**What the task asks**
In the entries below, which lines run from the one containing "k_function_seq : function_seq" to the one containing "destruct (negb _); [done|]. destruct"? Copy exactly those lines, ends included, and no others.

• • • •

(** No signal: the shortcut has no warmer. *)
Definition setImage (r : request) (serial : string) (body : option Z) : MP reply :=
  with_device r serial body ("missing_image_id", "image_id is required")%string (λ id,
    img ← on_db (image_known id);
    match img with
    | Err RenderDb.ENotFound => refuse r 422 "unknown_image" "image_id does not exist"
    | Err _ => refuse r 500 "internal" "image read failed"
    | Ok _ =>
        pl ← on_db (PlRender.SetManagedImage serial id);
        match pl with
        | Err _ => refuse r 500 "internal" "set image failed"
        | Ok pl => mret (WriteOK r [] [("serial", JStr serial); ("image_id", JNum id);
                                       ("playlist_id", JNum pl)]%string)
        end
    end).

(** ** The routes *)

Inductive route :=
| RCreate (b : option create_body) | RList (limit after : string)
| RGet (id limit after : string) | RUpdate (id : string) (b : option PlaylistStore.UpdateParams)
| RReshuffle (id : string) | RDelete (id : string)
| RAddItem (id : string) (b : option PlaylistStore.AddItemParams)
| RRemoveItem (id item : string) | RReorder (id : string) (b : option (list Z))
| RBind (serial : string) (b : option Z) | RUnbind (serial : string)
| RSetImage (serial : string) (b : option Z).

• • • •

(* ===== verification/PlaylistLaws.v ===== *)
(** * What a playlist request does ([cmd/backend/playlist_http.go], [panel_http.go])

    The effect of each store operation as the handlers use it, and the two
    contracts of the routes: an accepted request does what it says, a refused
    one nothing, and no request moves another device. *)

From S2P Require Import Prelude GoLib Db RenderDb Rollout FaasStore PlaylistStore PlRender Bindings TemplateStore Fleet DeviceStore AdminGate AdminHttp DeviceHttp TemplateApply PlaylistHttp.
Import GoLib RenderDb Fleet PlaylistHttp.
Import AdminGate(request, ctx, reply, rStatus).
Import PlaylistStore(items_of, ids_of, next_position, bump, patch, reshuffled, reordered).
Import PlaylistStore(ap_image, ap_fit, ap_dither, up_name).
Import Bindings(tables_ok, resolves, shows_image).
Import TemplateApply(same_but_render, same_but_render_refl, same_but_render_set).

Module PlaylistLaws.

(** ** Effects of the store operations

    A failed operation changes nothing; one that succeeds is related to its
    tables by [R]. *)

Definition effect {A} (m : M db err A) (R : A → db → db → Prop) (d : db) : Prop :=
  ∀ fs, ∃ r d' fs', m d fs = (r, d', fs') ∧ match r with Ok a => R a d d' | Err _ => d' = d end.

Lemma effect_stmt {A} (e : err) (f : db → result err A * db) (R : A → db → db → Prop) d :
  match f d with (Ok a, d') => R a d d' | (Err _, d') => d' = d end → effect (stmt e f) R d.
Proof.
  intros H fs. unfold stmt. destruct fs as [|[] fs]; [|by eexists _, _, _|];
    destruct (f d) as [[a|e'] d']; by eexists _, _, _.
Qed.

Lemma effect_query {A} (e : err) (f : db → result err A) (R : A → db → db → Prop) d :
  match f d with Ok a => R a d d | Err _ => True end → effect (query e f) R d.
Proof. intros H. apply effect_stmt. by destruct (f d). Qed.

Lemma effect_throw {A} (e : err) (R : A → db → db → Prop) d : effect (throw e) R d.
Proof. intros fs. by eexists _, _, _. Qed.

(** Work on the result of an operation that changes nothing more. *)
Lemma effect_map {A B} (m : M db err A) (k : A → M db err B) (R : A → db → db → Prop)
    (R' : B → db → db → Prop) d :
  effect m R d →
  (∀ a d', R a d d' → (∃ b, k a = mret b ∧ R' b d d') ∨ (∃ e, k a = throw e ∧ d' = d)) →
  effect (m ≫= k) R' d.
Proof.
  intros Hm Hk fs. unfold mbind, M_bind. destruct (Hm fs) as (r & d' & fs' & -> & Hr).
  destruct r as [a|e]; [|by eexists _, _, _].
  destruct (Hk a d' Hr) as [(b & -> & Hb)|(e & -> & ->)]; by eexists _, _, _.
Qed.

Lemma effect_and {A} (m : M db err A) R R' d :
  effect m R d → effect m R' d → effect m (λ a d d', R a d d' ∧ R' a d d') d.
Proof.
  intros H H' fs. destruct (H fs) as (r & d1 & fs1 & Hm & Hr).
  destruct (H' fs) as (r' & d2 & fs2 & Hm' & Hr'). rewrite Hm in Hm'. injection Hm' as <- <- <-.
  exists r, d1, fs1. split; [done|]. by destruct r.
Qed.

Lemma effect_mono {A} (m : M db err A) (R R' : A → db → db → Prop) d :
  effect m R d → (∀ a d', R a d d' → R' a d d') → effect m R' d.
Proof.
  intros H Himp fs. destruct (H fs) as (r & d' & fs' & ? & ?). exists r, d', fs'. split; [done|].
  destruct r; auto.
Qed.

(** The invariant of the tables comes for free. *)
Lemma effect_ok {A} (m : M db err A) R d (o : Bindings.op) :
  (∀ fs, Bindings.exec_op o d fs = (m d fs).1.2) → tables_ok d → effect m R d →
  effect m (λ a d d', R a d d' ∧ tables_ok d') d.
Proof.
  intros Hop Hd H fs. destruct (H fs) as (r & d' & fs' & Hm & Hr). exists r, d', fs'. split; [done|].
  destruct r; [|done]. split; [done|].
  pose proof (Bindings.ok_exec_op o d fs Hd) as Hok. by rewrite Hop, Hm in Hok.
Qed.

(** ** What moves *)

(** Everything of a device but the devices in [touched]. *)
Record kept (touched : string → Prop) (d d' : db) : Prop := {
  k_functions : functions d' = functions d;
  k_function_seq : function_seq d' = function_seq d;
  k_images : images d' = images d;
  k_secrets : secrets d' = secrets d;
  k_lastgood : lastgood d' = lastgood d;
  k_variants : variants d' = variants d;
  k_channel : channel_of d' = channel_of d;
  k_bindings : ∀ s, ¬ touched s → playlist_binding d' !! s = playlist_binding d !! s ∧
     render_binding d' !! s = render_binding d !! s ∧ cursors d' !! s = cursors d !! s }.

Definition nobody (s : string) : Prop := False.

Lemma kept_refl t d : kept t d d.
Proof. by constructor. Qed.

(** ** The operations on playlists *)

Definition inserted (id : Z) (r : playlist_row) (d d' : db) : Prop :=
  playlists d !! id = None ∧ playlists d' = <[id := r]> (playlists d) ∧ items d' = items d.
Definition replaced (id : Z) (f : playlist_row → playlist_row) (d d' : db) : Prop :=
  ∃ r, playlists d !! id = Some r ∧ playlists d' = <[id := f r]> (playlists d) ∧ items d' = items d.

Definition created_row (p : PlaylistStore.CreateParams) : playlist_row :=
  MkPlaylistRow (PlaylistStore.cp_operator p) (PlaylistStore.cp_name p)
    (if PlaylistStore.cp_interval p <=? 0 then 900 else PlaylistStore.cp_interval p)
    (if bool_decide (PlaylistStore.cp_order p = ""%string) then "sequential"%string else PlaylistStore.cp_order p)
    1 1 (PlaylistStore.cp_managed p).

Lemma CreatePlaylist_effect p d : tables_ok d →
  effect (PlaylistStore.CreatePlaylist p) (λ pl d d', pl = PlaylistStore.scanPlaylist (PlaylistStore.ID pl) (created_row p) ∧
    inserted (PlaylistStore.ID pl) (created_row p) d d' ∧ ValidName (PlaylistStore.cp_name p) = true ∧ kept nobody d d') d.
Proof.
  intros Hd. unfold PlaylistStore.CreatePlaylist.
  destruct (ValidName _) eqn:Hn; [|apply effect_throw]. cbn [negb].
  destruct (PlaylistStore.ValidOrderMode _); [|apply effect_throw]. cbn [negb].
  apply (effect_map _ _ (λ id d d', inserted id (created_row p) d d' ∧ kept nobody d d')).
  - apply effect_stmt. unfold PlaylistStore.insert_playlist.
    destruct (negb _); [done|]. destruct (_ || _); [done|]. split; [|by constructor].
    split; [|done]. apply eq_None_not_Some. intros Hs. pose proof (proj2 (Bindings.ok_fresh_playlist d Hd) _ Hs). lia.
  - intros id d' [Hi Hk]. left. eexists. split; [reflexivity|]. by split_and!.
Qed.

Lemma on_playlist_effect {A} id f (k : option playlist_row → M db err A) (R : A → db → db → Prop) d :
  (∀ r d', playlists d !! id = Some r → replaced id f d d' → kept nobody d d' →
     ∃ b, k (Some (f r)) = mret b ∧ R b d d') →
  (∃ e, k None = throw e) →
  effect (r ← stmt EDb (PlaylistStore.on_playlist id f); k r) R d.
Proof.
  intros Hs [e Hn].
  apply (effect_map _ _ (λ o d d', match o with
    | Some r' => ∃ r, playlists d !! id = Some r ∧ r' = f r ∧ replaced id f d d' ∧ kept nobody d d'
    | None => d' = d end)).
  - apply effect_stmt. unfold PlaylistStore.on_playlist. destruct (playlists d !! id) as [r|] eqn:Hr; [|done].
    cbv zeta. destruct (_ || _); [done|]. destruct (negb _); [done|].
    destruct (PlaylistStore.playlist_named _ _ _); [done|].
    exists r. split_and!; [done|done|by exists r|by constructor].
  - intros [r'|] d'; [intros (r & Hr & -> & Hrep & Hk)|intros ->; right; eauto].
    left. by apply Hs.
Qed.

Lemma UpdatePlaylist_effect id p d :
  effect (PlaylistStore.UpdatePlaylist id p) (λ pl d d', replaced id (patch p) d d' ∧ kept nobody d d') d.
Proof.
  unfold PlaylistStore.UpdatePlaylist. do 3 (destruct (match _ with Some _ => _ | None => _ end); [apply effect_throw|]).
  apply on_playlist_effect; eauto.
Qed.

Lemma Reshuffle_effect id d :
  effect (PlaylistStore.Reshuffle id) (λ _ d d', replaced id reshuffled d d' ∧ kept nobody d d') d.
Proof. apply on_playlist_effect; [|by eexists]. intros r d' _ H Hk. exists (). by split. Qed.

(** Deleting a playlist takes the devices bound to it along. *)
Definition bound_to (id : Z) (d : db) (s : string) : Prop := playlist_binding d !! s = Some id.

• • • •

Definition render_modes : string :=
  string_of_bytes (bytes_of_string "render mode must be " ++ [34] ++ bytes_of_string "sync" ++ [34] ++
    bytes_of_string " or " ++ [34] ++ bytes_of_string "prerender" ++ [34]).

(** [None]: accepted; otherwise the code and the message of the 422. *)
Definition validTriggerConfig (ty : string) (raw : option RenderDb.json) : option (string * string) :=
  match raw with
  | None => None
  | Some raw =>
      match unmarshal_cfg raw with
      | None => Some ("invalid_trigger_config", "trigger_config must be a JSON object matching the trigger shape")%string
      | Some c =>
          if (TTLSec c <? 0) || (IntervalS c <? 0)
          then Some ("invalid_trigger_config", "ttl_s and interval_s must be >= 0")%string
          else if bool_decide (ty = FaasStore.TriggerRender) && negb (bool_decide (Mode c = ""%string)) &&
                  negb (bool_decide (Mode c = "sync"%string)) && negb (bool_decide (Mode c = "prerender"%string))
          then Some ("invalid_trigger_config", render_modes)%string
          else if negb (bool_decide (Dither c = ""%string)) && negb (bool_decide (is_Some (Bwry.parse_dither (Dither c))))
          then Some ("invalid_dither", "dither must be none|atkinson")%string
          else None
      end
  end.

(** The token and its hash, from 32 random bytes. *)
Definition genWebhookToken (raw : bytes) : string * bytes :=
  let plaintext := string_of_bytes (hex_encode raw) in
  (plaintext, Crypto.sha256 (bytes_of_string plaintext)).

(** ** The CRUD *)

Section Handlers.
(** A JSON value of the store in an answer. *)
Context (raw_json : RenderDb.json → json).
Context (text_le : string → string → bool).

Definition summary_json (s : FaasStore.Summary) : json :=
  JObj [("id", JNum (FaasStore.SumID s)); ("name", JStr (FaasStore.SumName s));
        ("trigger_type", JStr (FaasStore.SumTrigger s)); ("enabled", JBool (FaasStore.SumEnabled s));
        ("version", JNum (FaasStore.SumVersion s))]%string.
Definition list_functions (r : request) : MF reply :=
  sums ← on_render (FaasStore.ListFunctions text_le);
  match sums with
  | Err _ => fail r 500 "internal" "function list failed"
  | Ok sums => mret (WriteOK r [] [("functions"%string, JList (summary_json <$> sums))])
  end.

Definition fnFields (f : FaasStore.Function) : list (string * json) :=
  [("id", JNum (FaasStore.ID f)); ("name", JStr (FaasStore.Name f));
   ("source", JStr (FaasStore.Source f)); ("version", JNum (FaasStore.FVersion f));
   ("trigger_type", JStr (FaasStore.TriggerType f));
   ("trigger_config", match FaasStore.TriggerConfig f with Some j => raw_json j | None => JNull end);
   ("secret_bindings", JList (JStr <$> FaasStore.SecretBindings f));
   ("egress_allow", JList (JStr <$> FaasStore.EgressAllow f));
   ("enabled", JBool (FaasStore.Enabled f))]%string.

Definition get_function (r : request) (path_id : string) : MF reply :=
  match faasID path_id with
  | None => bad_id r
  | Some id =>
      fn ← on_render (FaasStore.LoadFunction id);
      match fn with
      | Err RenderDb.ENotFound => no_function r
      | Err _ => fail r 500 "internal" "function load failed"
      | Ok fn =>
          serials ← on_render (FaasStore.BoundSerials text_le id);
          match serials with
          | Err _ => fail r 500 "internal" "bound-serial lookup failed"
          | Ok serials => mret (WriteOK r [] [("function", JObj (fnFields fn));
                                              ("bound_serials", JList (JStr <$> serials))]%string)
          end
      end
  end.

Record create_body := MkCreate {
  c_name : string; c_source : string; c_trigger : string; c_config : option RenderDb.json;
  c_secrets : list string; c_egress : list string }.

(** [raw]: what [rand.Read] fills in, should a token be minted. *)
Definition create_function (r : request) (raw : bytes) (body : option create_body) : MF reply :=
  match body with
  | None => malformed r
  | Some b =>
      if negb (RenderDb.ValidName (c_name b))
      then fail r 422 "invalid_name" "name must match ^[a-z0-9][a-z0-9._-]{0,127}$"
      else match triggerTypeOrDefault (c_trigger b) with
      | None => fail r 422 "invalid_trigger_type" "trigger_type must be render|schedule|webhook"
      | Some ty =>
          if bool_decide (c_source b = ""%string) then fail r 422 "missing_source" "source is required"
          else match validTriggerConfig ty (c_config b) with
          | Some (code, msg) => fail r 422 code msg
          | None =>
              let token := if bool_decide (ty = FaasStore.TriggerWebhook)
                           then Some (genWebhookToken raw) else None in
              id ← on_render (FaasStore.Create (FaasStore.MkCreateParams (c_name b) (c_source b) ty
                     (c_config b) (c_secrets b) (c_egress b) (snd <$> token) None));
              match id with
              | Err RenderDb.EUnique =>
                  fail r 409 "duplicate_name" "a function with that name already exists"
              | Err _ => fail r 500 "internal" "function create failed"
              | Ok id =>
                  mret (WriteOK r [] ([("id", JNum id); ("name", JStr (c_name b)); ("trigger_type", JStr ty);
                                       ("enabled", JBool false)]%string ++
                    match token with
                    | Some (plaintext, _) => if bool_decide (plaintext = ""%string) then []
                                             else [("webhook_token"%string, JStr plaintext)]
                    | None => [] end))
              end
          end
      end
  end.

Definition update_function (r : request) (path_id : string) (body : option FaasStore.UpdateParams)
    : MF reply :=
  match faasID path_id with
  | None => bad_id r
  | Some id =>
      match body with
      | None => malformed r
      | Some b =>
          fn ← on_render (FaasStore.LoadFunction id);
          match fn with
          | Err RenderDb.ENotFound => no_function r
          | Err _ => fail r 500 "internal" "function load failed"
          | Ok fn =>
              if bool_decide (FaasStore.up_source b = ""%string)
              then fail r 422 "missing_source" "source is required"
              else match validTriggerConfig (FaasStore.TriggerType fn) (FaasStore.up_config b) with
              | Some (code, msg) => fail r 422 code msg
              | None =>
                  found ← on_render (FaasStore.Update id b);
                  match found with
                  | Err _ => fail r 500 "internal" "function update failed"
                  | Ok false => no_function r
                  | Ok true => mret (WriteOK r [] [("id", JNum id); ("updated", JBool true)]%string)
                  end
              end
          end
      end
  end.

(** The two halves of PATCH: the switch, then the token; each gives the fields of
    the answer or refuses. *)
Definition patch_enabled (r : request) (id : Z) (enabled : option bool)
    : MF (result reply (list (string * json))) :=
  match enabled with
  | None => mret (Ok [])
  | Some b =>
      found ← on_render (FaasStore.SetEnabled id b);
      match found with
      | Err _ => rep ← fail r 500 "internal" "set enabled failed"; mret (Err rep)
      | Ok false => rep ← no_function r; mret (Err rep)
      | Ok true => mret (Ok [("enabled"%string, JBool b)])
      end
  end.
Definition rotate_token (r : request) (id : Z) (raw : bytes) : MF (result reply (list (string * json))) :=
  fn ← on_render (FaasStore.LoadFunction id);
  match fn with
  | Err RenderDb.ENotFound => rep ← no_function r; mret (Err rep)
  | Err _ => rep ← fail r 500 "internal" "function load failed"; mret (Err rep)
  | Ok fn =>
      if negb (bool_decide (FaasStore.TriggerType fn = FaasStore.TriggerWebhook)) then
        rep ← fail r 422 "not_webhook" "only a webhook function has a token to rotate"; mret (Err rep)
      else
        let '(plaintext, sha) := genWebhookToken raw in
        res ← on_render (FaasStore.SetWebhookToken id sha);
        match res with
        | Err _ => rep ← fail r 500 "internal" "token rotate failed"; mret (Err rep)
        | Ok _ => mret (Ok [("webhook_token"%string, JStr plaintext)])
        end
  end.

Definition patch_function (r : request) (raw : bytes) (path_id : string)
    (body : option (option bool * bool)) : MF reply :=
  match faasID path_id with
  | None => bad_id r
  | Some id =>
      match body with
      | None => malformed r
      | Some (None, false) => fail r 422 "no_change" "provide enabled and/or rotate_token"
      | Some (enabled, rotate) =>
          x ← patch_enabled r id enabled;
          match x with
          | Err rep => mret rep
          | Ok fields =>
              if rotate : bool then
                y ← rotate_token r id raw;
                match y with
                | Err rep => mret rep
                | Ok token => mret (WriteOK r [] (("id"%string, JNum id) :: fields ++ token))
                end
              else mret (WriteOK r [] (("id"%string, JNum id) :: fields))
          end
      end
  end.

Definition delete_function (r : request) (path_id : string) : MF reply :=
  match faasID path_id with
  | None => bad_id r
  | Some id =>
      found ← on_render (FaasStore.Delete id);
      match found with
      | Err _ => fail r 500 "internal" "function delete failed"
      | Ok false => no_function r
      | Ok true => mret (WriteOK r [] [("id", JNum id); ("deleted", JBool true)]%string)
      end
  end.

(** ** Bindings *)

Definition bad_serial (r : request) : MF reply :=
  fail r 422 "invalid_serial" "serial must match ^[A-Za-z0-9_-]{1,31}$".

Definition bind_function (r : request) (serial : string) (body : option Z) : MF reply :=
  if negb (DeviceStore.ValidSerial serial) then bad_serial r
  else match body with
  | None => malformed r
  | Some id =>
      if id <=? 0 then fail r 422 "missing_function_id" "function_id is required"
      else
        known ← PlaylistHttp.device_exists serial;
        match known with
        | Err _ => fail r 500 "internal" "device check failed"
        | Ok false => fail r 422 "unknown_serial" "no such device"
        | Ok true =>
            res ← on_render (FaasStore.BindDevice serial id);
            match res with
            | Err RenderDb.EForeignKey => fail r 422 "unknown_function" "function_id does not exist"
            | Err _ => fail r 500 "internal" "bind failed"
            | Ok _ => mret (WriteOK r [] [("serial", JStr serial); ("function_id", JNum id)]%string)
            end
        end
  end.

• • • •

**The completed task**
  k_function_seq : function_seq d' = function_seq d;
  k_images : images d' = images d;
  k_secrets : secrets d' = secrets d;
  k_lastgood : lastgood d' = lastgood d;
  k_variants : variants d' = variants d;
  k_channel : channel_of d' = channel_of d;
  k_bindings : ∀ s, ¬ touched s → playlist_binding d' !! s = playlist_binding d !! s ∧
     render_binding d' !! s = render_binding d !! s ∧ cursors d' !! s = cursors d !! s }.

Definition nobody (s : string) : Prop := False.

Lemma kept_refl t d : kept t d d.
Proof. by constructor. Qed.

(** ** The operations on playlists *)

Definition inserted (id : Z) (r : playlist_row) (d d' : db) : Prop :=
  playlists d !! id = None ∧ playlists d' = <[id := r]> (playlists d) ∧ items d' = items d.
Definition replaced (id : Z) (f : playlist_row → playlist_row) (d d' : db) : Prop :=
  ∃ r, playlists d !! id = Some r ∧ playlists d' = <[id := f r]> (playlists d) ∧ items d' = items d.

Definition created_row (p : PlaylistStore.CreateParams) : playlist_row :=
  MkPlaylistRow (PlaylistStore.cp_operator p) (PlaylistStore.cp_name p)
    (if PlaylistStore.cp_interval p <=? 0 then 900 else PlaylistStore.cp_interval p)
    (if bool_decide (PlaylistStore.cp_order p = ""%string) then "sequential"%string else PlaylistStore.cp_order p)
    1 1 (PlaylistStore.cp_managed p).

Lemma CreatePlaylist_effect p d : tables_ok d →
  effect (PlaylistStore.CreatePlaylist p) (λ pl d d', pl = PlaylistStore.scanPlaylist (PlaylistStore.ID pl) (created_row p) ∧
    inserted (PlaylistStore.ID pl) (created_row p) d d' ∧ ValidName (PlaylistStore.cp_name p) = true ∧ kept nobody d d') d.
Proof.
  intros Hd. unfold PlaylistStore.CreatePlaylist.
  destruct (ValidName _) eqn:Hn; [|apply effect_throw]. cbn [negb].
  destruct (PlaylistStore.ValidOrderMode _); [|apply effect_throw]. cbn [negb].
  apply (effect_map _ _ (λ id d d', inserted id (created_row p) d d' ∧ kept nobody d d')).
  - apply effect_stmt. unfold PlaylistStore.insert_playlist.
    destruct (negb _); [done|]. destruct (_ || _); [done|]. split; [|by constructor].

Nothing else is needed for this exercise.